Sigmar Gabriel in Hof: Kommunale Wirtschaftspolitik auf dem Theresienstein

Wirtschaft

Welche Rolle Kooperation und Vertrauen für die wirtschaftliche Entwicklung einer Region spielen, war eines der Themen bei den Hofer Wirtschaftsgesprächen.
OB-Kandidatin Eva Döhla begrüßte den Gast Sigmar Gabriel als ehemaligen Ministerpräsidenten eines Landes, in dem viele Städte ganz ähnlich in ländlich geprägten Regionen angesiedelt sind und oft auch im einstigen Zonenrandgebiet lagen.

Als große wirtschaftspolitische Ziele für Hof nannte sie in der Einführung, zum einen Arbeitsplätze zu schaffen und zu erhalten - und zwar bevorzugt solche, von denen Menschen auch leben können.

Zum anderen sei Finanzkraft unserer Stadt zu gewährleisten. „Die Gewerbesteuer ist eine DER Säulen für die Kommunalfinanzierung“, sagte Döhla.

Sie stellte die wirtschaftlichen Merkmale der Region vor, sprach auch die „Hidden Champions“ mit hoher Innovationskraft an und hielt einen kurzen historischen Rückblick auf die Entwicklung der Stadt.

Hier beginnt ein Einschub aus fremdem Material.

(** ** Witnesses *)

Definition sample_header : evhtp_kv :=
  {| addr := 1; key := Some (bytes "X"); val := Some (bytes "y"); klen := 1; vlen := 1;
     k_heaped := 0; v_heaped := 0 |}.
Definition sample_answer : evhtp_request :=
  (new_request (Some 0%nat)) <| r_proto := EVHTP_PROTO_11 |>
    <| r_flags := EVHTP_REQ_FLAG_KEEPALIVE |> <| buffer_out := Some (bytes "hello") |>
    <| headers_out := Some [sample_header] |>.
Definition answer_world : world (H := no_regex) unit :=
  sample_world 0 (Some 0%nat) {[0%nat := sample_answer]}.
Definition asked (mp : bool) : htparser :=
  (p_init htp_type_request) <| major := 1 |> <| minor := 1 |>
    <| flags := if mp then F_MULTIPART else 0 |>.

Lemma sample_answerable :
  answerable 0 sample_answer [(bytes "X", bytes "y")] (bytes "hello") answer_world.
Proof.
  split; try done. exists [sample_header]. split_and!; try done.
  apply Forall_singleton. split; [by split_and!|by eexists].
Qed.

Lemma sample_sendable mp : sendable sample_answer [(bytes "X", bytes "y")] 200 (asked mp).
Proof.
  split; try (cbn; lia). split; [|cbn; lia]. apply Forall_singleton.
  unfold field_ok, free_of, fits. apply (bool_decide_unpack _). vm_compute. exact I.
Qed.

Lemma sample_unframed : unframed [(bytes "X", bytes "y")].
Proof. by apply Forall_singleton. Qed.


Lemma chunked_reply_delivered_witness :
  exists bs added r' w' q',
    chunked_reply (fun _ => true) 0 200 [bytes "abc"; []; bytes "d"] (asked false, answer_world) =
      (0, (asked false, w')) /\
    bev_output (w_conn w') = bev_output (w_conn answer_world) ++ bs /\
    scratch_buf (w_conn w') = Some [] /\ w_reqs w' !! 0%nat = Some r' /\
    r_status r' = 200 /\ has (r_flags r') EVHTP_REQ_FLAG_FINISHED = true /\
    htparser_run (Some (logged null_hooks)) (bs ++ []) (p_init htp_type_response, ([], tt)) =
      Some (length bs, (q', ([] ++ message_events (lib := ref_lib) [(on_hdrs_begin, [])]
                               ([(bytes "X", bytes "y")] ++ added)
                               (chunked_content [bytes "hello"; bytes "abc"; []; bytes "d"]), tt))) /\
    concat (map snd (chunks_of [bytes "hello"; bytes "abc"; []; bytes "d"])) =
      bytes "hello" ++ concat [bytes "abc"; []; bytes "d"] /\
    plain_as htp_type_response q' /\ state q' = S_START /\ status q' = 200.
Proof.
  apply (chunked_reply_delivered (laws := ref_laws) (fun _ => true) (fun _ => eq_refl) 0 sample_answer);
    try done;
    [exact sample_answerable|apply sample_sendable|exact sample_unframed|cbn; lia|by left|].
  by repeat (apply Forall_cons; split).
Defined.

Lemma multipart_reply_desync_witness :
  exists head added w' q',
    evhtp_send_reply (fun _ => true) 0 200 (asked true, answer_world) =
      (0, (reply_parser sample_answer (asked true), w')) /\
    bev_output (w_conn w') = bev_output (w_conn answer_world) ++ head ++ bytes "hello" /\
    htparser_run (Some (logged null_hooks)) (head ++ bytes "hello" ++ [])
        (p_init htp_type_response, ([], tt)) =
      Some (length head, (q', ([] ++ message_events (lib := ref_lib) [(on_hdrs_begin, [])]
                                 ([(bytes "X", bytes "y")] ++ added) no_content, tt))) /\
    state q' = S_START /\ error q' = htparse_error_none.
Proof.
  apply (multipart_reply_desync (laws := ref_laws) (fun _ => true) (fun _ => eq_refl) 0 sample_answer);
    try done; [exact sample_answerable|apply sample_sendable|exact sample_unframed].
Defined.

„Zu lange waren wir monostrukturell geprägt. Dann kam die Wiedervereinigung. Aber nicht alle kühnen Hoffnungen erfüllten sich. Vor allem nicht bei der wirtschaftlichen Entwicklung. Zwar gab es neue Märkte. Aber auch gleichzeitig große Konkurrenz aus dem Osten, und zwar auf dem Arbeitsmarkt und durch Unternehmen, die in den neuen Bundesländern höhere Förderungen erhielten und geringere Löhne zahlten.“

Trotz mancher Schwierigkeiten bleibe sie optimistisch: „Denn ich glaube daran, dass sich die echte Lebensqualität, die wir hier haben, eines Tages besser durchsetzen wird gegenüber der behaupteten Lebensqualität der Großstädte. Diese boomen sich in eine Überhitzung. Bei uns sind Mieten noch bezahlbar; Wochenendausflüge in die Mittelgebirge ohne lange Staus machbar, man ist schnell im Grünen und kann vieles mit kurzen Wegen erledigen.“

Ob Kultur, Kinderbetreuung oder prämierte Einkaufsstadt, hier lasse es sich gut leben.

Vorausgesetzt, man habe eine passende und anständig bezahlte Arbeit gefunden. „Die Anzahl derer, die ihren Lohn mit Sozialleistungen aufstocken müssen, beweist leider noch einen Mangel an solchen Arbeitsstellen.“

Eva Döhla plädierte für eine gestärkte Kooperation mit dem Umland – gerade in schrumpfenden Gegenden dürfe es keine „gegenseitige Kannibalisierung“ benachbarter Kommunen geben, sondern Zusammenarbeit.

Kooperation sei auch nötig, um infrastrukturelle Vorleistungen der Kommunen stemmen zu können – das Oberzentrum Hof ist auch auf sein Umland angewiesen. Der alte Spruch „Stadt und Land - Hand in Hand“ habe auch heute noch seine Bedeutung. „Und Kooperation lebt von Vertrauen!